***** Exercise inputs

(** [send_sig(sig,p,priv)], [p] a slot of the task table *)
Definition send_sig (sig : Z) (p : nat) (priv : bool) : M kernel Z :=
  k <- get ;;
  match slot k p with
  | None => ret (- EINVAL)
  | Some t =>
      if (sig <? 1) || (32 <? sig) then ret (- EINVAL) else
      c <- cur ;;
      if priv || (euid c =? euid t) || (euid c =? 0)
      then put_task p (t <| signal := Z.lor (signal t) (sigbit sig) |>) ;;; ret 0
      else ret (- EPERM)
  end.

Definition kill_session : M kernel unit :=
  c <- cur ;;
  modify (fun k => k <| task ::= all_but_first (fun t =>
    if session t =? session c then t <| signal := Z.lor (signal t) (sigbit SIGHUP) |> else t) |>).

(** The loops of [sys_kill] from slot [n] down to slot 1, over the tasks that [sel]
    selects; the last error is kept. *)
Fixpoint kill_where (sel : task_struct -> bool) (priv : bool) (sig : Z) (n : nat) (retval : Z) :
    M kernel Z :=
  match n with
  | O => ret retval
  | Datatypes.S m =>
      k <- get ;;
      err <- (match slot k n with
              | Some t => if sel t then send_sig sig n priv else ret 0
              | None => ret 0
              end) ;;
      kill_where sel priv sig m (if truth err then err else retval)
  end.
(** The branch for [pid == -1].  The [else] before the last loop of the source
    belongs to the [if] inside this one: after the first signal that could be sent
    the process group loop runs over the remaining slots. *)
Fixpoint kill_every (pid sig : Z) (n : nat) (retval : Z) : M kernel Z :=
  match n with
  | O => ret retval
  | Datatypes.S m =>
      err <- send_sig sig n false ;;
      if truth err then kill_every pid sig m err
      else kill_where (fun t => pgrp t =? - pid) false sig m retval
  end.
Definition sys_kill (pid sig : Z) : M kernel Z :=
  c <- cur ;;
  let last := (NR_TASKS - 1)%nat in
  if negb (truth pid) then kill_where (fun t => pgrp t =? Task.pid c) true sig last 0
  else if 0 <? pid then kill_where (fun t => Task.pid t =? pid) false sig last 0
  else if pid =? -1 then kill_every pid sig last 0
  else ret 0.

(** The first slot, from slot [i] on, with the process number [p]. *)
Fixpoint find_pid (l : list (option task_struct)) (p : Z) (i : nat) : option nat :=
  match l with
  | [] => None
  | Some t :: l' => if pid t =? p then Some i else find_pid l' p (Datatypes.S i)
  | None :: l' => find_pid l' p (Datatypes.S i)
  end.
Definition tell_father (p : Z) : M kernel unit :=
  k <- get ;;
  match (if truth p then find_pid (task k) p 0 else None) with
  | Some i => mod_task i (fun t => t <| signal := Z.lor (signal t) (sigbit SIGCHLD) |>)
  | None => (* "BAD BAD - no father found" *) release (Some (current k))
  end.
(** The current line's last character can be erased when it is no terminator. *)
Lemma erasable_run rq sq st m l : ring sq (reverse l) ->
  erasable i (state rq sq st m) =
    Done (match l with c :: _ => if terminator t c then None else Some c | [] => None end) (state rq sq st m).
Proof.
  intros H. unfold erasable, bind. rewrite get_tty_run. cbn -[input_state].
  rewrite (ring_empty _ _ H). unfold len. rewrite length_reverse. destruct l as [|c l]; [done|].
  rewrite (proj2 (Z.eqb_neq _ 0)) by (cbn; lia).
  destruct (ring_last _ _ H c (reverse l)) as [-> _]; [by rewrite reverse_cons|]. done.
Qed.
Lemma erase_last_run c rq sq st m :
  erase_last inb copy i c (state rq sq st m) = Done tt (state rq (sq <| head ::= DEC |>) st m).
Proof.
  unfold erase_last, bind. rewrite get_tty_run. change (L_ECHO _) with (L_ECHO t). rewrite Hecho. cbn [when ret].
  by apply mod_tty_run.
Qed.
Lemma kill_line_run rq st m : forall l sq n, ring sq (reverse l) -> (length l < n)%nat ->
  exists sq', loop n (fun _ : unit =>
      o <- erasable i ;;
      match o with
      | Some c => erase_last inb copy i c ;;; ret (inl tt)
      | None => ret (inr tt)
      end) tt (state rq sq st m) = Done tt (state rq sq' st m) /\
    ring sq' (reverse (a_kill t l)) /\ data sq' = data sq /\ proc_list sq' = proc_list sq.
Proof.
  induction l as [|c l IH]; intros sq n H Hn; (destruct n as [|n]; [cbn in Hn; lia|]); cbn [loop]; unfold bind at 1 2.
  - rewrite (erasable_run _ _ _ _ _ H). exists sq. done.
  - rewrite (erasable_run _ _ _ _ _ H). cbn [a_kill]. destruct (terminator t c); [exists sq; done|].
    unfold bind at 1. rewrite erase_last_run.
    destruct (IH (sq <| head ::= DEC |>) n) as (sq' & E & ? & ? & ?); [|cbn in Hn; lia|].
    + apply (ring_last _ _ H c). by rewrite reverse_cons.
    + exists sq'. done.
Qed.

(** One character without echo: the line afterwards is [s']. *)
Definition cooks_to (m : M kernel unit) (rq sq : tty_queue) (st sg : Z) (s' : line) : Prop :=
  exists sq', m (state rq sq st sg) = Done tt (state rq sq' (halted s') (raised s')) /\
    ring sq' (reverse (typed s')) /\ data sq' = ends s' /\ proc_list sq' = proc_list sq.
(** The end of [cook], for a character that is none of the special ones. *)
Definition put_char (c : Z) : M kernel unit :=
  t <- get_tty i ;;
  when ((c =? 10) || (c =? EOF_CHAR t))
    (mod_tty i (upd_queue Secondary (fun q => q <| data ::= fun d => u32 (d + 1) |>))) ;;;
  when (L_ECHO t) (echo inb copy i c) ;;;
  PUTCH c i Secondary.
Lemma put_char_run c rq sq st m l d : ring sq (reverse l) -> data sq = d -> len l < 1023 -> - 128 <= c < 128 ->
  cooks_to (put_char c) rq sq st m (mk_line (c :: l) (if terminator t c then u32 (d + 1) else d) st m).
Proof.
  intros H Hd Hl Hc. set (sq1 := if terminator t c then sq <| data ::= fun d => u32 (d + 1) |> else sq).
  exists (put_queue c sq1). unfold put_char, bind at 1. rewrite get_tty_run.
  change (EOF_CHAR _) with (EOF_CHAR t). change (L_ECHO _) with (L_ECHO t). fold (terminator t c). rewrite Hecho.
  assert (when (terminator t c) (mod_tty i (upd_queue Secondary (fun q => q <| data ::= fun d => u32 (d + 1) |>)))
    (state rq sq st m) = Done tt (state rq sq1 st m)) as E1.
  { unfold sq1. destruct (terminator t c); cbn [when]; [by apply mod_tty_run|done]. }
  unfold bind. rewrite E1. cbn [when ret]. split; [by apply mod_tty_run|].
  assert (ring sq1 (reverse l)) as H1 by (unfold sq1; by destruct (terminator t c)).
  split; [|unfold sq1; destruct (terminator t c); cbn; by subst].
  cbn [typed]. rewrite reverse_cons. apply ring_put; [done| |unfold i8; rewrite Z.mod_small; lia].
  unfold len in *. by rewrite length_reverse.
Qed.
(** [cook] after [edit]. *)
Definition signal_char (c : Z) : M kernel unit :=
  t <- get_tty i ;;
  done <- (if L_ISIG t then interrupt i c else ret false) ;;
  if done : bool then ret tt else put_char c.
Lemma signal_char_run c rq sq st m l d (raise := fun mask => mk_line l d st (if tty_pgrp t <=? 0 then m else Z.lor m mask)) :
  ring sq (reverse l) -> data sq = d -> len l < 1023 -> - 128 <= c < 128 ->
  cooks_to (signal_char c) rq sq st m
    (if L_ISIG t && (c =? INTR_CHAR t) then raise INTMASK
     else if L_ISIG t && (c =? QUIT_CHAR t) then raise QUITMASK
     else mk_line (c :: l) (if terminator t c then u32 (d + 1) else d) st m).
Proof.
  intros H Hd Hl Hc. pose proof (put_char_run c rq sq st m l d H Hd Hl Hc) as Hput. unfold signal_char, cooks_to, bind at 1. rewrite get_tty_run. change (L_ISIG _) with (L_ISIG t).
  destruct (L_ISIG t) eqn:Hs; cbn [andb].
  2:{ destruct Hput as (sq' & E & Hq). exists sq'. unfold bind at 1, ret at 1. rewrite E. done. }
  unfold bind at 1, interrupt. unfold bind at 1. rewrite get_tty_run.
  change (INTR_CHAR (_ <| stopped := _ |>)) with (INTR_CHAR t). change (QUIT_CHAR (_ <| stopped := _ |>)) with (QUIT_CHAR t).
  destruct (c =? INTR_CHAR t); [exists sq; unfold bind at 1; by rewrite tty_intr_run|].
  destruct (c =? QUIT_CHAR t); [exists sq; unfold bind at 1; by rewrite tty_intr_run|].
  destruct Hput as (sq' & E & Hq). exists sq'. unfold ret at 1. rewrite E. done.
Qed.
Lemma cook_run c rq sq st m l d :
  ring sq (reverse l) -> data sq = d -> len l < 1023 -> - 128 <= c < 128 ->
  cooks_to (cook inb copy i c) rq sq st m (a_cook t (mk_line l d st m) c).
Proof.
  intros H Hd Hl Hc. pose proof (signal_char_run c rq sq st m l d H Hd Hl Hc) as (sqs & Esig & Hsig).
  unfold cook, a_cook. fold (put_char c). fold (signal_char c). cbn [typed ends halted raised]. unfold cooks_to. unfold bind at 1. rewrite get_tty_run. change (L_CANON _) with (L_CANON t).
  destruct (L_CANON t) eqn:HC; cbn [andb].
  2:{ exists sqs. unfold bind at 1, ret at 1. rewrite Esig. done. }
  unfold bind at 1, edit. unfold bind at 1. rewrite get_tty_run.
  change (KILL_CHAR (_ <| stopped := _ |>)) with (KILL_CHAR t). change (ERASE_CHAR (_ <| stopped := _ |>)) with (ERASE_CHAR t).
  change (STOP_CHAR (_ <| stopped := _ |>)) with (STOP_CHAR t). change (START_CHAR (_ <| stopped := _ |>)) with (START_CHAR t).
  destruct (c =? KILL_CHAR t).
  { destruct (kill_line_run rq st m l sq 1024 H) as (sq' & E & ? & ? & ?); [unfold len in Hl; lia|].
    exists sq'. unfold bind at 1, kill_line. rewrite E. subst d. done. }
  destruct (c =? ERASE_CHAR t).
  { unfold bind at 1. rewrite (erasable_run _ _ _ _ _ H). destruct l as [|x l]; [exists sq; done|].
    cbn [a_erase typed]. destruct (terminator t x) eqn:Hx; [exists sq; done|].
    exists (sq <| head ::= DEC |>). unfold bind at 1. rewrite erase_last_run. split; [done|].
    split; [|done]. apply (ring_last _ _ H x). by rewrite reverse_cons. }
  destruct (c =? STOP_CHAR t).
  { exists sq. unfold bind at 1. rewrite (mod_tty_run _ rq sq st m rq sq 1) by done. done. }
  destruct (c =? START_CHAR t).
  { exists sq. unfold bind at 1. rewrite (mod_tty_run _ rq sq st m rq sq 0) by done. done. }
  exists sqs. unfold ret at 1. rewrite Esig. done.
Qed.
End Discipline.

**********

▸ What is being asked
Output the listing above word for word, from the opening line through the line that contains "Definition kill_session : M", and leave out everything after it.

▸ Answer space
(** [send_sig(sig,p,priv)], [p] a slot of the task table *)
Definition send_sig (sig : Z) (p : nat) (priv : bool) : M kernel Z :=
  k <- get ;;
  match slot k p with
  | None => ret (- EINVAL)
  | Some t =>
      if (sig <? 1) || (32 <? sig) then ret (- EINVAL) else
      c <- cur ;;
      if priv || (euid c =? euid t) || (euid c =? 0)
      then put_task p (t <| signal := Z.lor (signal t) (sigbit sig) |>) ;;; ret 0
      else ret (- EPERM)
  end.

Definition kill_session : M kernel unit :=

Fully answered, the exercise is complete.